* **Exercise materials**
▬▬▬

(** * Sierra RTK multitasking demo (src/src/main.c): a shallow embedding

    The program runs five tasks on the Sierra real-time kernel: an idle
    task, a one-second timer, an accelerometer sampling task, a filter
    task that averages the last ten samples, and a task that plots the
    z axis.  The three data tasks communicate through the global
    [global_acc_data], guarded by semaphore [SEM_SHARED_DATA].

    Every task is an initialisation prologue followed by [while (1)].
    One iteration of each loop is embedded as a total function from the
    task's local variables (those that survive an iteration) and the
    values the environment supplies during the iteration (the integer
    returned by [wait_for_next_period], the accelerometer reading, the
    content of the shared cell) to the new local variables and the list
    of calls made, in program order.  Calls into the kernel, the VGA
    driver and the accelerometer driver are recorded as events; their
    implementations are not part of main.c.  The return of
    [wait_for_next_period] is what starts an iteration: it is not an
    event, its result is the iteration's input [deadline]. *)

From stdpp Require Import base tactics option list numbers strings.
From Stdlib Require Import ZArith Lia Ascii.

Local Open Scope Z_scope.

(** ** Machine integers

    [int16_t] is 16 bits by definition; [int] and [unsigned int] are 32
    bits on the Nios II target of the DE10-Lite board.  Values are
    mathematical integers and every conversion writes its wrap-around
    out. *)

Definition wrap_signed (bits v : Z) : Z :=
  (v + 2 ^ (bits - 1)) mod 2 ^ bits - 2 ^ (bits - 1).

Definition wrap_unsigned (bits v : Z) : Z := v mod 2 ^ bits.

Definition to_int (v : Z) : Z := wrap_signed 32 v.
Definition to_uint (v : Z) : Z := wrap_unsigned 32 v.

Definition INT16_MIN : Z := -32768.
Definition INT16_MAX : Z := 32767.
Definition INT_MIN : Z := -2147483648.
Definition INT_MAX : Z := 2147483647.

Definition in_int16 (v : Z) : Prop := INT16_MIN <= v <= INT16_MAX.
Definition in_int (v : Z) : Prop := INT_MIN <= v <= INT_MAX.

(** C's [/] and [%] on [int] truncate toward zero: [Z.quot] and [Z.rem]. *)
Definition int_add (a b : Z) : Z := to_int (a + b).
Definition int_mul (a b : Z) : Z := to_int (a * b).
Definition int_div (a b : Z) : Z := to_int (Z.quot a b).
Definition int_mod (a b : Z) : Z := to_int (Z.rem a b).

(** ** Constants of main.c *)

Definition STACK_SIZE : Z := 800.
Definition SEM_SHARED_DATA : Z := 1.

Inductive task_id : Set :=
| IDLE | TASK_TIMER | TASK_ACC | TASK_ACC_FILTER | TASK_PLOT.

(** The numeric identifiers given by the [#define]s. *)
Definition task_number (t : task_id) : Z :=
  match t with
  | IDLE => 0
  | TASK_ACC => 2
  | TASK_ACC_FILTER => 3
  | TASK_TIMER => 1
  | TASK_PLOT => 4
  end.

Global Instance task_id_eq_dec : EqDecision task_id.
Proof. solve_decision. Defined.

(** ** Accelerometer samples *)

Record position_t : Set := mk_position { x : Z; y : Z; z : Z }.

Global Instance position_eq_dec : EqDecision position_t.
Proof. solve_decision. Defined.

(** A sample whose three fields are representable in [int16_t]. *)
Definition sample_ok (p : position_t) : Prop :=
  in_int16 (x p) /\ in_int16 (y p) /\ in_int16 (z p).

Definition zero_position : position_t := mk_position 0 0 0.

Global Instance position_inhabited : Inhabited position_t :=
  populate zero_position.

(** ** Events: the calls a task makes

    One constructor per function called, with the arguments passed (for
    [accelerometer_receive], the sample it writes through its three
    pointers).  [LoadGlobal] and [StoreGlobal] are the two assignments
    that read and write [global_acc_data], with the sample copied.
    [ClearScreenRange] is a call to main.c's own [clear_screen_range],
    whose pixel writes are given by the function of that name below. *)

Inductive colour : Set :=
| Col_White | Col_Black | Col_Cyan | Col_Green | Col_Magenta | Col_Red.

Global Instance colour_eq_dec : EqDecision colour.
Proof. solve_decision. Defined.

Inductive event : Set :=
| Printf (text : string)
| InitPeriodTime (ticks : Z)
| AccelerometerReceive (sample : position_t)
| SemTake (sem : Z)
| SemRelease (sem : Z)
| LoadGlobal (sample : position_t)    (* ... = global_acc_data *)
| StoreGlobal (sample : position_t)   (* global_acc_data = ... *)
| TtyPrint (px py : Z) (text : string) (fg bg : colour)
| IntPrint (px py value width : Z) (fg bg : colour)
| DrawHline (px py len : Z) (c : colour)
| DrawFilledCircle (px py radius : Z) (c : colour)
| ClearScreenRange (start_x start_y end_x end_y : Z)
| WritePixel (px py : Z) (c : colour).

Global Instance event_eq_dec : EqDecision event.
Proof. solve_decision. Defined.

Definition newline : string := String "010"%char EmptyString.

(** [if (deadline.periodic_start_integer & 0x1) printf(...)], the head of
    every periodic loop body. *)
Definition deadline_missed (deadline : Z) : bool :=
  negb (Z.land deadline 1 =? 0).

Definition report_deadline (deadline : Z) (text : string) : list event :=
  if deadline_missed deadline then [Printf text] else [].

(** ** clear_screen_range

    Two nested [for] loops with inclusive bounds, columns outermost,
    writing one black pixel per position.  The arguments are [size_t];
    the callers pass small constants, so the counters do not wrap. *)

Definition clear_screen_range (start_x start_y end_x end_y : Z) : list event :=
  flat_map
    (fun col =>
       map (fun row => WritePixel col row Col_Black)
           (map (fun j => start_y + Z.of_nat j)
                (seq 0 (Z.to_nat (end_y + 1 - start_y)))))
    (map (fun i => start_x + Z.of_nat i)
         (seq 0 (Z.to_nat (end_x + 1 - start_x)))).

(** ** Idle task *)

Module idle_code.

Definition prologue : list event :=
  [Printf ("Idle task started" +:+ newline)].

(** The empty [for] loop counts [i] up to 500000 and has no effect
    that outlives it; then a dot is printed. *)
Definition loop_body : list event := [Printf ("." +:+ newline)].

End idle_code.

(** ** Timer task *)

Module timer_task_code.

Record locals : Set := mk_locals { time : Z }.

Definition task_name : string := "Timer".

Definition prologue : list event := [InitPeriodTime 50].

Definition init : locals := {| time := 0 |}.

Definition miss_text : string := "Deadline miss: TIMER task" +:+ newline.

Definition loop_body (deadline : Z) (s : locals) : locals * list event :=
  let time' := to_uint (time s + 1) in
  ({| time := time' |},
   report_deadline deadline miss_text
     ++ [TtyPrint 70 140 task_name Col_White Col_Black;
         IntPrint 70 165 time' 5 Col_White Col_Black]).

End timer_task_code.

(** ** Accelerometer sampling task

    [local_acc_data] is overwritten by [accelerometer_receive] at the
    start of every iteration, so no local variable carries over; the
    reading is the environment's [sensor].  The function returns the new
    content of [global_acc_data]. *)

Module task_acc_code.

Definition prologue : list event := [InitPeriodTime 50].

Definition miss_text : string := "Deadline miss: ACC task" +:+ newline.

Definition loop_body (deadline : Z) (sensor : position_t)
  : position_t * list event :=
  let local_acc_data := sensor in
  (local_acc_data,
   report_deadline deadline miss_text
     ++ [AccelerometerReceive local_acc_data;
         SemTake SEM_SHARED_DATA;
         StoreGlobal local_acc_data;
         SemRelease SEM_SHARED_DATA;
         TtyPrint 60 25 "task_Acc" Col_White Col_Black;
         TtyPrint 60 40 "X" Col_White Col_Black;
         IntPrint 70 40 (x local_acc_data) 3 Col_White Col_Black;
         TtyPrint 60 50 "Y" Col_White Col_Black;
         IntPrint 70 50 (y local_acc_data) 3 Col_White Col_Black;
         TtyPrint 60 60 "Z" Col_White Col_Black;
         IntPrint 70 60 (z local_acc_data) 3 Col_White Col_Black]).

End task_acc_code.

(** ** Accelerometer filter task

    [acc_array] is an uninitialised automatic array of ten samples: its
    initial content [garbage] is arbitrary.  [counter] and the three
    averages are [int], [sampled_ten_times] is a [bool].  The store
    [acc_array[counter] = ...] is a list update at [counter]; the index
    stays within 0..9 (lemma [filter_run_cursor] below), so the
    out-of-range behaviour of the list update is never exercised. *)

Module task_acc_filter_code.

Record locals : Set := mk_locals {
  acc_array : list position_t;
  counter : Z;
  sampled_ten_times : bool;
  avg_x : Z;
  avg_y : Z;
  avg_z : Z
}.

Definition prologue : list event := [InitPeriodTime 50].

Definition init (garbage : list position_t) : locals :=
  {| acc_array := garbage; counter := 0; sampled_ten_times := false;
     avg_x := 0; avg_y := 0; avg_z := 0 |}.

Definition miss_text : string :=
  "Deadline miss: ACC FILTER task" +:+ newline.

(** One iteration of [for (size_t i = 0; i < 10; i++)]: the three
    [+=] on [int] accumulators. *)
Definition accumulate (arr : list position_t) (sums : Z * Z * Z) (i : nat)
  : Z * Z * Z :=
  let '(sx, sy, sz) := sums in
  (int_add sx (x (arr !!! i)),
   int_add sy (y (arr !!! i)),
   int_add sz (z (arr !!! i))).

(** The accumulators after the first [n] iterations, starting from
    [avg_x = avg_y = avg_z = 0]. *)
Definition sum_loop (arr : list position_t) (n : nat) : Z * Z * Z :=
  fold_left (accumulate arr) (seq 0 n) (0, 0, 0).

Definition loop_body (deadline : Z) (global_acc_data : position_t)
    (s : locals) : locals * list event :=
  let head :=
    report_deadline deadline miss_text
      ++ [SemTake SEM_SHARED_DATA;
          LoadGlobal global_acc_data;
          SemRelease SEM_SHARED_DATA;
          TtyPrint 200 35 "task_acc_filter" Col_White Col_Black] in
  let arr := <[Z.to_nat (counter s) := global_acc_data]> (acc_array s) in
  let counter' := int_mod (int_add (counter s) 1) 10 in
  if sampled_ten_times s then
    let '(sx, sy, sz) := sum_loop arr 10 in
    let ax := int_div sx 10 in
    let ay := int_div sy 10 in
    let az := int_div sz 10 in
    ({| acc_array := arr; counter := counter';
        sampled_ten_times := sampled_ten_times s;
        avg_x := ax; avg_y := ay; avg_z := az |},
     head ++ [TtyPrint 220 50 "X" Col_White Col_Black;
              IntPrint 230 50 ax 3 Col_White Col_Black;
              TtyPrint 220 60 "Y" Col_White Col_Black;
              IntPrint 230 60 ay 3 Col_White Col_Black;
              TtyPrint 220 70 "Z" Col_White Col_Black;
              IntPrint 230 70 az 3 Col_White Col_Black])
  else if counter s =? 9 then
    ({| acc_array := arr; counter := counter'; sampled_ten_times := true;
        avg_x := avg_x s; avg_y := avg_y s; avg_z := avg_z s |},
     head ++ [ClearScreenRange 170 0 319 110])
  else
    ({| acc_array := arr; counter := counter';
        sampled_ten_times := sampled_ten_times s;
        avg_x := avg_x s; avg_y := avg_y s; avg_z := avg_z s |},
     head ++ [TtyPrint 200 65 "sampling..." Col_White Col_Black]).

End task_acc_filter_code.

(** ** Plotting task

    [local_pos] is overwritten from the shared cell in every iteration;
    only [counter] carries over. *)

Module task_plot_code.

Record locals : Set := mk_locals { counter : Z }.

Definition prologue : list event := [InitPeriodTime 50].

Definition init : locals := {| counter := 0 |}.

Definition miss_text : string := "Deadline miss: PLOT task" +:+ newline.

(** The two coordinate arguments of [draw_filled_circle]. *)
Definition point_x (counter : Z) : Z := int_add 205 (int_mul 5 counter).

Definition point_y (local_pos : position_t) : Z :=
  int_add 180 (int_mul (int_div (z local_pos) 8) (-1)).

▬▬▬

* **What the task requires**
In the listing above, find the line containing "the callers pass" and the line containing "reading is the", then quote both, plus every line between them, exactly as written.

* **Problem solution**
    the callers pass small constants, so the counters do not wrap. *)

Definition clear_screen_range (start_x start_y end_x end_y : Z) : list event :=
  flat_map
    (fun col =>
       map (fun row => WritePixel col row Col_Black)
           (map (fun j => start_y + Z.of_nat j)
                (seq 0 (Z.to_nat (end_y + 1 - start_y)))))
    (map (fun i => start_x + Z.of_nat i)
         (seq 0 (Z.to_nat (end_x + 1 - start_x)))).

(** ** Idle task *)

Module idle_code.

Definition prologue : list event :=
  [Printf ("Idle task started" +:+ newline)].

(** The empty [for] loop counts [i] up to 500000 and has no effect
    that outlives it; then a dot is printed. *)
Definition loop_body : list event := [Printf ("." +:+ newline)].

End idle_code.

(** ** Timer task *)

Module timer_task_code.

Record locals : Set := mk_locals { time : Z }.

Definition task_name : string := "Timer".

Definition prologue : list event := [InitPeriodTime 50].

Definition init : locals := {| time := 0 |}.

Definition miss_text : string := "Deadline miss: TIMER task" +:+ newline.

Definition loop_body (deadline : Z) (s : locals) : locals * list event :=
  let time' := to_uint (time s + 1) in
  ({| time := time' |},
   report_deadline deadline miss_text
     ++ [TtyPrint 70 140 task_name Col_White Col_Black;
         IntPrint 70 165 time' 5 Col_White Col_Black]).

End timer_task_code.

(** ** Accelerometer sampling task

    [local_acc_data] is overwritten by [accelerometer_receive] at the
    start of every iteration, so no local variable carries over; the
    reading is the environment's [sensor].  The function returns the new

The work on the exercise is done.